Meermin, the royal yacht that was on the verge of perishing in Arctic waters

The yacht, which is taking part in the Illes Balears Clàssics, was first owned by a member of the Belgian royal family.

The Meermin is another one of the key players in the Illes Balears Clàssics, the annual classic regatta organised by Club de Mar Mallorca. The boat is back on the race course after a complete, two-year refit. The history of this boat, launched in Antwerp in 1951, began with the pretensions of the Belgian royalty.  Later on, the boat experienced dangerous adventures in the Arctic seas and when she was facing seemingly calmer crossings in the Mediterranean, a leak almost brought her to her ruin. Help from an American destroyer saved the boat and linked its fate to Palma, as this is where the destroyer towed the stricken boat.

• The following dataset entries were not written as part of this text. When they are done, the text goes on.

(** A request is added to the log. *)
Lemma leases_match_open o m now ls id l from to :
  lease_of m (MkAcked true id from to) l → leases_match o m now ls →
  leases_match (o ++ [MkAcked true id from to]) m now (<[id := l]> ls).
Proof.
  intros Hl Ho id'. rewrite last_request_snoc. simpl. destruct (decide (id = id')) as [<-|Hne].
  - rewrite lookup_insert_eq. eauto.
  - rewrite lookup_insert_ne by done. apply Ho.
Qed.

Lemma leases_match_close o m now ls id from to :
  leases_match o m now ls → leases_match (o ++ [MkAcked false id from to]) m now (delete id ls).
Proof.
  intros Ho id'. rewrite last_request_snoc. simpl. destruct (decide (id = id')) as [<-|Hne].
  - rewrite lookup_delete_eq. by intros r [= <-].
  - rewrite lookup_delete_ne by done. apply Ho.
Qed.

(** Maintenance with the time [t] takes away leases that have timed out. *)
Lemma leases_match_maintain o m m' now t ls :
  m' <= t → t <= now → leases_match o m now ls →
  leases_match o m' now (filter (λ kl, is_timed_out kl.2 t = false) ls).
Proof.
  intros Hm Ht Ho id. specialize (Ho id).
  destruct (filter _ _ !! id) as [l|] eqn:E.
  - apply map_lookup_filter_Some in E as [E Hto]. rewrite E in Ho. destruct Ho as (r & Hr & Hop & _ & Hx).
    exists r. unfold is_timed_out in Hto. simpl in Hto. split; [done|]. split; [done|]. split; [lia|done].
  - intros r Hr Hop. apply map_lookup_filter_None in E as [E|E].
    + rewrite E in Ho. by apply Ho.
    + destruct (ls !! id) as [l|] eqn:El; [|by apply Ho]. specialize (E l eq_refl). unfold is_timed_out in E. simpl in E.
      destruct Ho as (r' & Hr' & _ & _ & Hx). assert (r' = r) as -> by congruence. lia.
Qed.

End log.

(** ** Freshness: one configuration, and no failing call *)

Section fresh.
Context `{HC : Crypto} `{HO : HashOrder} `{K : NftKernel} (conf : Config) (names : NftNames).
Hypothesis Hconf : Config_ok conf.
Hypothesis Hnames : NftNames_get conf = Ok names.
Hypothesis Hdebug : c_debug conf = false.
Hypothesis Htimeout : 0 <= c_nft_timeout conf.

(** The protocols of a port: those of the one resource that it is configured for. *)
Definition port_kind (n : u16) : LeasePort :=
  match resource_id_by_port conf n None ≫= conf_resource conf with
  | Some r => match resource_port_type r with Ok pt => lease_port_of pt n | _ => LpTcp n end
  | None => LpTcp n
  end.

Lemma lease_port_of_number pt n : lease_port_number (lease_port_of pt n) = n.
Proof. by destruct pt. Qed.

Lemma authentic_port_ok ss b addr port : authentic conf ss b addr port → port_ok conf port_kind port.
Proof using Hconf.
  intros (se & knock & resource & pt & _ & _ & (key & salt & nonce & response & rest & _ & _ & [Hr _ Hp] & _) & _ & Hpt & ->).
  split; rewrite lease_port_of_number; [|apply (ro_port _ (co_resources _ Hconf _ _ Hr))|done].
  unfold port_kind. rewrite (proj2 (resource_id_by_port_spec conf _ None _ Hconf)) by (by exists resource).
  simpl. by rewrite Hr, Hpt.
Qed.

Abbreviation w_inv := (fw_inv conf names port_kind).

Definition fresh (w : world) : Prop :=
  match w_fwd w with
  | Running fw _ => w_failed w = false →
      w_inv fw (w_kernel w) ∧ leases_match conf (w_log w) (w_maintained w) (kclock (w_kernel w)) (fw_leases fw)
  | Ended => True
  end.

Lemma fresh_new ss q k fw k' : exec kstep k (NftFirewall_new conf) (Ok fw) k' → fresh (MkWorld ss q (Running fw true) k' [] (kclock k) false).
Proof using Hnames.
  intros He _. apply (exec_new conf names Hnames port_kind) in He as (Hck & Hi & Hl). simpl. split; [done|].
  rewrite Hl. intros id. by rewrite lookup_empty.
Qed.
(* ===== verification/Systemd.v ===== *)
(** * Sockets from systemd (letmein-systemd/src/lib.rs)

    Which file descriptors that systemd passes are accepted, and as what. The system calls and the
    [sd_notify] crate are the environment; the constants are those of Linux. *)

From S2P Require Import Prelude Prog.
Local Open Scope Z_scope.

Definition S_IFMT : Z := 61440.
Definition S_IFSOCK : Z := 49152.
Definition SOCK_STREAM : Z := 1.
Definition SOCK_DGRAM : Z := 2.
Definition AF_UNIX : Z := 1.
Definition AF_INET : Z := 2.
Definition AF_INET6 : Z := 10.
Definition SIZEOF_INT : Z := 4.
Definition SIZEOF_SOCKADDR : Z := 16.

(** [sd_notify::booted] and [listen_fds]; [fstat64] answers the mode, [getsockopt] and
    [getsockname] the value and its length, or they fail. *)
Inductive sysd_cmd : Type :=
| SdBooted | SdListenFds | SdNotifyReady | SdFstat (fd : Z) | SdSockType (fd : Z) | SdSockName (fd : Z).
Definition sysd_resp (c : sysd_cmd) : Type :=
  match c with
  | SdBooted => res bool
  | SdListenFds => res (list Z)
  | SdNotifyReady => res ()
  | SdFstat _ => option Z
  | SdSockType _ | SdSockName _ => option (Z * Z)
  end.
Definition sysd_iface : iface := Iface sysd_cmd sysd_resp.

Inductive SystemdSocket : Type := SdUdp (fd : Z) | SdTcp (fd : Z) | SdUnix (fd : Z).

#[export] Instance SystemdSocket_eq_dec : EqDecision SystemdSocket.
Proof. solve_decision. Defined.

Definition socket_fd (s : SystemdSocket) : Z := match s with SdUdp fd | SdTcp fd | SdUnix fd => fd end.

(** The Cargo features of the crate. *)
Record features : Type := MkFeatures { feat_udp : bool; feat_tcp : bool; feat_unix : bool }.

Section systemd.
Local Open Scope prog_scope.

Definition sd_call (c : cmd sysd_iface) : prog sysd_iface (resp sysd_iface c) := call c.

Definition is_socket (fd : Z) : prog sysd_iface bool :=
  let* r := sd_call (SdFstat fd) in
  Ret match r with Some st_mode => Z.land st_mode S_IFMT =? S_IFSOCK | None => false end.

Definition get_socket_type (fd : Z) : prog sysd_iface (option Z) :=
  let* r := sd_call (SdSockType fd) in
  Ret match r with Some (sotype, len) => if SIZEOF_INT <=? len then Some sotype else None | None => None end.

Definition get_socket_family (fd : Z) : prog sysd_iface (option Z) :=
  let* r := sd_call (SdSockName fd) in
  Ret match r with Some (family, len) => if SIZEOF_SOCKADDR <=? len then Some family else None | None => None end.

(** [&&] evaluates its second operand only if the first one holds. *)
Definition and_then (a b : prog sysd_iface bool) : prog sysd_iface bool := let* x := a in if x then b else Ret false.

Definition INET46 : list (option Z) := [Some AF_INET; Some AF_INET6].

Definition has_type (fd ty : Z) : prog sysd_iface bool :=
  let* t := get_socket_type fd in Ret (bool_decide (t = Some ty)).
Definition has_family (fd : Z) (families : list (option Z)) : prog sysd_iface bool :=
  let* f := get_socket_family fd in Ret (bool_decide (f ∈ families)).

Definition is_udp_socket (fd : Z) : prog sysd_iface bool :=
  and_then (is_socket fd) (and_then (has_type fd SOCK_DGRAM) (has_family fd INET46)).
Definition is_tcp_socket (fd : Z) : prog sysd_iface bool :=
  and_then (is_socket fd) (and_then (has_type fd SOCK_STREAM) (has_family fd INET46)).
Definition is_unix_socket (fd : Z) : prog sysd_iface bool :=
  and_then (is_socket fd) (and_then (has_type fd SOCK_STREAM) (has_family fd [Some AF_UNIX])).

(** The body of the loop of [get_all]: the first kind that fits, of those that are compiled in. *)
Definition classify (feat : features) (fd : Z) : prog sysd_iface (res SystemdSocket) :=
  let* udp := if feat_udp feat then is_udp_socket fd else Ret false in
  if udp then Ret (Ok (SdUdp fd))
  else
    let* tcp := if feat_tcp feat then is_tcp_socket fd else Ret false in
    if tcp then Ret (Ok (SdTcp fd))
    else
      let* unix := if feat_unix feat then is_unix_socket fd else Ret false in
      if unix then Ret (Ok (SdUnix fd)) else Ret (Err "Received unknown socket from systemd").

Fixpoint classify_all (feat : features) (fds : list Z) : prog sysd_iface (res (list SystemdSocket)) :=
  match fds with
  | [] => Ret (Ok [])
  | fd :: fds =>
      let? s := classify feat fd in
      let? ss := classify_all feat fds in
      Ret (Ok (s :: ss))
  end.

(** [SystemdSocket::get_all]. *)
Definition get_all (feat : features) : prog sysd_iface (res (list SystemdSocket)) :=
  let* booted := sd_call SdBooted in
  match booted with
  | Ok true =>
      let* fds := sd_call SdListenFds in
      let? fds := Ret (context "Systemd listen_fds" fds) in
      classify_all feat fds
  | Panic w => Ret (Panic w)
  | _ => Ret (Ok [])
  end.

Definition systemd_notify_ready : prog sysd_iface (res ()) := sd_call SdNotifyReady.

End systemd.

(** ** What is accepted

    A table of what the descriptors are: their mode, socket type and family. *)

Record fd_info : Type := MkFdInfo { fi_mode : Z; fi_type : Z; fi_family : Z }.

Section table.
Context (table : Z → option fd_info) (fds : list Z).

(** An operating system that answers from the table. *)
Definition table_handle (c : cmd sysd_iface) (u : ()) : resp sysd_iface c * () :=
  match c with
  | SdBooted => (Ok true, u)
  | SdListenFds => (Ok fds, u)
  | SdNotifyReady => (Ok (), u)
  | SdFstat fd => (fi_mode <$> table fd, u)
  | SdSockType fd => ((λ i, (fi_type i, SIZEOF_INT)) <$> table fd, u)
  | SdSockName fd => ((λ i, (fi_family i, SIZEOF_SOCKADDR)) <$> table fd, u)
  end.

Definition sock_kind (i : fd_info) (fd : Z) : option SystemdSocket :=
  if negb (Z.land (fi_mode i) S_IFMT =? S_IFSOCK) then None
  else if bool_decide (fi_family i ∈ [AF_INET; AF_INET6]) then
    if fi_type i =? SOCK_DGRAM then Some (SdUdp fd)
    else if fi_type i =? SOCK_STREAM then Some (SdTcp fd) else None
  else if (fi_family i =? AF_UNIX) && (fi_type i =? SOCK_STREAM) then Some (SdUnix fd)
  else None.

Definition enabled (feat : features) (s : SystemdSocket) : bool :=
  match s with SdUdp _ => feat_udp feat | SdTcp _ => feat_tcp feat | SdUnix _ => feat_unix feat end.

Definition accepted (feat : features) (fd : Z) : option SystemdSocket :=
  i ← table fd; s ← sock_kind i fd; if enabled feat s then Some s else None.

Definition answer {A} (p : prog sysd_iface A) : A := (run (I := sysd_iface) table_handle p ()).1.1.

Lemma answer_bind {A B} (p : prog sysd_iface A) (f : A → prog sysd_iface B) : answer (pbind p f) = answer (f (answer p)).
Proof.
  unfold answer. rewrite run_bind. destruct (run table_handle p ()) as [[a []] t]. simpl.
  by destruct (run table_handle (f a) ()) as [[b []] t'].
Qed.

Lemma answer_and_then a b : answer (and_then a b) = answer a && answer b.
Proof. unfold and_then. rewrite answer_bind. by destruct (answer a). Qed.

Lemma answer_is_socket fd :
  answer (is_socket fd) = match table fd with Some i => Z.land (fi_mode i) S_IFMT =? S_IFSOCK | None => false end.
Proof. unfold answer. simpl. by destruct (table fd). Qed.

Lemma answer_has_type fd ty :
  answer (has_type fd ty) = match table fd with Some i => fi_type i =? ty | None => false end.
Proof.
  unfold answer. simpl. destruct (table fd) as [i|]; simpl; [|done].
  apply bool_decide_ext_eqb || (case_bool_decide as E; [injection E as ->; by rewrite Z.eqb_refl|
    symmetry; apply Z.eqb_neq; congruence]).
Qed.

Lemma answer_has_family fd l :
  answer (has_family fd (Some <$> l)) = match table fd with Some i => bool_decide (fi_family i ∈ l) | None => false end.
Proof.
  unfold answer. simpl. destruct (table fd) as [i|]; simpl; apply bool_decide_ext || apply bool_decide_eq_false_2.
  - rewrite list_elem_of_fmap. naive_solver.
  - rewrite list_elem_of_fmap. naive_solver.
Qed.

(** Each descriptor is accepted as what it is, if that kind is compiled in; the three kinds exclude
    each other, so the order of the tests does not matter. *)
Lemma answer_classify feat fd :
  answer (classify feat fd) =
    match accepted feat fd with Some s => Ok s | None => Err "Received unknown socket from systemd" end.
Proof.
  assert (Hif : ∀ (b : bool) p, answer (if b then p else Ret false) = b && answer p) by (by intros []).
  assert (Hc : answer (classify feat fd) =
    if feat_udp feat && answer (is_udp_socket fd) then Ok (SdUdp fd)
    else if feat_tcp feat && answer (is_tcp_socket fd) then Ok (SdTcp fd)
    else if feat_unix feat && answer (is_unix_socket fd) then Ok (SdUnix fd)
    else Err "Received unknown socket from systemd").
  { unfold classify. rewrite answer_bind, Hif. case_match; [done|].
    rewrite answer_bind, Hif. case_match; [done|]. rewrite answer_bind, Hif. by case_match. }
  rewrite Hc. unfold is_udp_socket, is_tcp_socket, is_unix_socket.
  change INET46 with (Some <$> [AF_INET; AF_INET6]). change [Some AF_UNIX] with (Some <$> [AF_UNIX]).
  rewrite !answer_and_then, answer_is_socket, !answer_has_type, !answer_has_family.
  unfold accepted, sock_kind. destruct (table fd) as [[m ty fam]|]; cbn [mbind option_bind fi_mode fi_type fi_family];
    [|by rewrite !andb_false_r].
  destruct (Z.land m S_IFMT =? S_IFSOCK); cbn [negb andb]; [|by rewrite !andb_false_r].
  assert (bool_decide (fam ∈ [AF_UNIX]) = (fam =? AF_UNIX)) as ->.
  { apply Bool.eq_iff_eq_true. rewrite bool_decide_eq_true, list_elem_of_singleton. by rewrite Z.eqb_eq. }
  destruct (bool_decide_reflect (fam ∈ [AF_INET; AF_INET6])) as [Hf|_].
  - assert ((fam =? AF_UNIX) = false) as -> by (apply Z.eqb_neq; intros ->; revert Hf; by apply (bool_decide_unpack _); vm_compute).
    by destruct feat as [[] [] []], (ty =? SOCK_DGRAM) eqn:E1, (ty =? SOCK_STREAM) eqn:E2;
      try (exfalso; unfold SOCK_DGRAM, SOCK_STREAM in *; lia).
  - by destruct feat as [[] [] []], (ty =? SOCK_DGRAM), (ty =? SOCK_STREAM), (fam =? AF_UNIX).
Qed.

Lemma answer_get_all feat :
  answer (get_all feat) =
    match mapM (accepted feat) fds with Some ss => Ok ss | None => Err "Received unknown socket from systemd" end.
Proof.
  assert (answer (get_all feat) = answer (classify_all feat fds)) as ->.
  { unfold get_all. rewrite answer_bind. change (answer (sd_call SdBooted)) with (Ok true). cbn iota beta.
    rewrite answer_bind. by change (answer (sd_call SdListenFds)) with (Ok fds). }
  induction fds as [|fd l IH]; [done|]. cbn [classify_all mapM]. unfold cbind. rewrite answer_bind.
  rewrite answer_classify. destruct (accepted feat fd) as [s|]; cbn [mbind option_bind]; [|done].
  rewrite answer_bind. rewrite IH. by destruct (mapM (accepted feat) l).
Qed.

End table.
(** No step panics, and every step keeps the invariant, unless a receive queue overflows. *)
Lemma srv_step_inv num s ev r :
  srv_inv num s → ev_overflows s ev = false → srv_step s ev = Some r → ∃ s', r = Ok s' ∧ srv_inv num s'.
Proof.
  intros Hi Hov. assert (HQ : 0 < UDP_RX_QUEUE_SIZE) by (unfold UDP_RX_QUEUE_SIZE; lia).
  assert (Hserved : ∀ id c, served id s = Some c → v_conns s !! id = Some c).
  { intros id c. unfold served. by case_bool_decide. }
  destruct ev as [peer nodelay|ev| | |id ev|id|id|id]; simpl in *.
  - destruct nodelay; simpl.
    + intros Hr. eapply srv_inv_tcp; [exact Hr|done|by split|done].
    + intros (t & _ & [= <-])%bind_Some. eexists. split; [done|]. by apply srv_inv_tasks.
  - unfold udp_accept_task. destruct (v_ready s) eqn:Er; [done|].
    destruct (try_accept MSG_SIZE UDP_RX_QUEUE_SIZE ev (v_rx s)) as [[rr rx] ns] eqn:E.
    destruct (try_accept_inv _ _ _ _ _ _ _ (vi_rx _ _ Hi) HQ Hov E) as (Herr & Hp & Hrx & _).
    pose proof (try_accept_accepted _ _ _ _ _ _ _ (vi_rx _ _ Hi) HQ Hov E) as Hacc.
    pose proof (try_accept_max MSG_SIZE UDP_RX_QUEUE_SIZE ev (v_rx s)) as Hmax. rewrite E in Hmax.
    destruct rr as [peer|e|w]; [|done..]. intros [= <-]. eexists. split; [done|].
    apply srv_inv_udp; [done|done|done| |by destruct peer]. simpl in Hmax. rewrite Hmax. apply Hi.
  - intros (peer & Er & Hr)%bind_Some. eapply (srv_inv_take _ _ (Some peer)); [exact Hr|done| | |done].
    + simpl. rewrite <- Er. by destruct s.
    + split; simpl; [done| |done]. by intros ? ? [= ->].
  - intros (t & _ & [= <-])%bind_Some. eexists. split; [done|]. by apply srv_inv_tasks.
  - destruct (served id s) as [[c []]|] eqn:Es; [|done..]. apply Hserved in Es.
    unfold NetSocket_recv. destruct (vi_conns _ _ Hi _ _ Es) as [Hcl _ _]. simpl in Hcl.
    destruct (c_socket c) as [b|a b]; simpl in Hcl; subst b; simpl.
    { intros [= <-]. eexists. split; [done|]. by destruct s. }
    destruct (try_recv_from MSG_SIZE UDP_RX_QUEUE_SIZE ev a (v_rx s)) as [[rr rx] ns] eqn:E.
    destruct (try_recv_from_inv _ _ _ _ _ _ _ _ (vi_rx _ _ Hi) HQ Hov E) as [Hp Hrx].
    pose proof (try_recv_from_max MSG_SIZE UDP_RX_QUEUE_SIZE ev a (v_rx s)) as Hmax. rewrite E in Hmax. simpl in Hmax.
    assert (Hi' : srv_inv num (set_rx rx s)).
    { apply srv_inv_rx; [done|done|rewrite Hmax; apply Hi|]. intros a'.
      by eapply (try_recv_from_accepted _ _ _ _ _ _ _ _ a' (vi_rx _ _ Hi)). }
    destruct rr as [[buf|]|e|w]; [| | |done]; intros [= <-]; by eexists.
  - destruct (served id s) as [[c []]|] eqn:Es; [|done..]. apply Hserved in Es.
    destruct (vi_conns _ _ Hi _ _ Es) as [Hcl Hpeer _]. simpl in *. unfold close_flag.
    destruct (c_socket c) as [b|a b] eqn:Ec; simpl in *; subst b; intros [= <-]; (eexists; split; [done|]);
      eapply srv_inv_update; try done; unfold attached; simpl; rewrite ?Ec; try done; split; simpl; try done.
    + by intros ? ? [= -> _]; eapply Hpeer.
    + intros _. by do 2 eexists.
  - destruct (served id s) as [[c []]|] eqn:Es; [done| |done..]. apply Hserved in Es.
    destruct (disconnect (c_peer_addr c) (v_rx s)) as [rr rx] eqn:Ed.
    destruct (disconnect_inv _ _ _ _ _ (vi_rx _ _ Hi) Ed) as (-> & _ & _). intros [= <-].
    eexists. split; [done|]. by eapply srv_inv_disconnect.
  - destruct (served id s) as [[c []]|] eqn:Es; [done..| |done]. apply Hserved in Es.
    intros (t & _ & [= <-])%bind_Some. unfold drop_connection.
    destruct (vi_conns _ _ Hi _ _ Es) as [Hcl _ _]. simpl in *. rewrite Hcl. simpl. eexists. split; [done|].
    eapply (srv_inv_end num (set_tasks t s)); [by apply srv_inv_tasks|done].
Qed.
(** ** The firewall daemon *)

Definition letmeinfwd_install_seccomp_rules {J} `{Sub sec_iface J} (seccomp : Seccomp) : prog J (res ()) :=
  do_install_seccomp_rules seccomp_supported letmeinfwd_ALLOW_LIST seccomp.

Definition letmeinfwd_iface : iface :=
  isum os_iface (isum sec_iface (isum sysd_iface (isum fwsock_iface (isum conn_iface fw_iface)))).

(** The mode 488 is 0o750. *)
Definition letmeinfwd_make_run_subdir {J} `{Sub os_iface J} (test_mode : bool) (rundir : str) (gid : u32) : prog J (res ()) :=
  let runsubdir := push rundir (lit "letmeinfwd") in
  let? _ := with_context "Create /run subdirectory" (create_dir_if_not_exists runsubdir) in
  if negb test_mode
  then with_context "Set /run subdirectory owner and mode" (set_owner_mode runsubdir 0 gid 488)
  else Ret (Ok ()).

(** [async_main] up to the tasks. *)
Definition letmeinfwd_startup (opts : DaemonOpts)
    : prog letmeinfwd_iface (res (u32 * u32 * Config * NftFirewall * UnixSock)) :=
  let? (uid, gid) := read_etc_passwd (do_test_mode opts) in
  let? _ := letmeinfwd_make_run_subdir (do_test_mode opts) (do_rundir opts) gid in
  let? conf := load_config Conf.Server (get_config env_prefix Conf.Server (do_config opts)) in
  let? fw := lift (NftFirewall_new conf) in
  let? srv := with_context "Firewall server init"
                (FirewallServer_new feat (do_no_systemd opts) (do_test_mode opts) (do_rundir opts) gid) in
  let? _ := make_pidfile (do_rundir opts) (lit "letmeinfwd/letmeinfwd.pid") in
  let? _ := letmeinfwd_install_seccomp_rules (default (c_seccomp conf) (do_seccomp opts)) in
  Ret (Ok (uid, gid, conf, fw, srv)).
(** * Remote queries manager (vscode-codeql): result mapping, auto-download
      admission and the monitoring workflow

    Shallow embedding of
    [extensions/ql-vscode/src/remote-queries/remote-queries-manager.ts].

    Conventions of the embedding.
    - A JavaScript [number] that holds a byte size, a count or an artifact
      identifier is an integer of [Z]; [String(n)], [n.toString()] and the
      interpolation of a number in a template literal are the decimal
      rendering [pretty].
    - [x ? a : b] on an optional number follows JavaScript truthiness:
      [undefined] and [0] are falsy.
    - A promise that is awaited either fulfils with a value or rejects; the
      rejection propagates to the caller as a thrown error ([Throw]).
    - The collaborators the class imports (credential provider, submission,
      workflow monitor, index retrieval, file system, clock, identifier
      generator) are not part of the file: what they answer is read from an
      environment [Env], and every call to them is recorded, in program
      order, in the list of events an operation emits. *)

From stdpp Require Import base option list strings gmap pretty.

Open Scope Z_scope.

(** ** Data model *)

(** Modelled from the spec: the interfaces [RemoteQueryResultIndexItem] and
    [RemoteQueryResultIndex] (remote-query-result-index.ts) are imported, not
    defined, by the file.  The fields are the ones [mapQueryResult] reads; the
    SARIF size is the optional one ("SARIF size present and nonzero"). *)
Record RemoteQueryResultIndexItem := {
  item_artifactId : Z;
  item_nwo : string;
  item_resultCount : Z;
  item_bqrsFileSize : Z;
  item_sarifFileSize : option Z;
}.

Record RemoteQueryResultIndex := {
  artifactsUrlPath : string;
  items : list RemoteQueryResultIndexItem;
}.

(** [DownloadLink] and the element type of [analysisSummaries], as built by the
    object literals of [mapQueryResult]. *)
Record DownloadLink := {
  id : string;
  urlPath : string;
  innerFilePath : string;
  queryId : string;
}.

It was here that she was bought by her current owner in 1991 and consequently started taking part in classic regattas on a number of occasions. However, it was in 2015, after an unfortunate mishap causing serious damage to the boat while hauled out in Pollença, that the owner undertook a total refit of Meermin, from the deck to the masts and the entire interior.  More recently, a little over a month ago, new rigging was fitted, which means that the boat has been brought back to life in this year’s Illes Balears Clàssics.

Originally this beautiful sailing boat, a 14 metre gaff ketch with a riveted steel hull, was built at the Meyntjens shipyard in Antwerp, Belgium to a design by M. Selleslagh. Her illustrious first owner was Baron de Guy,  a member of the Belgian royal family. However, he did not seem to appreciate her beauty and the boat ended up moored at the Dublin Yacht Club, where she soon attracted the interest of Dr. Rory O’Hanlon. The Irish doctor brought the boat to life and took her on great adventures on routes around Greenland and, the most dangerous of all, to Jan Mayen Island, a small, snow-covered volcanic islet at 70 degrees of latitude north in the Arctic. There the Meermin faced gales of force 8 and 9 and winds of up to 60 knots, more than 100 kilometres per hour. The yacht had sought shelter at anchor in Walrus Bay on the island. However, the force of the gale broke the anchor chain and threw the boat against the rocks. The captain had already issued a desperate Mayday for help and had  the crew in life jackets,  when he with the engine at full throttle managed to regain control of the boat just as the bowsprit, the pole that protrudes from the bow of sailing vessels, was smashed against the rocks.

After Dr O’Hanlon’s death, the Meermin passed into the hands of an Australian couple who dedicated the boat to more leisurely cruises in the Mediterranean. However, there was still another adventure to come, as the boat suffered a major leak in her steel hull while at sea. Fortunately, a US Navy destroyer, the USS Pebble, was not far away and came to her rescue, towing the yacht to the port of Palma, which became her new base. That day began the new life of Meermin.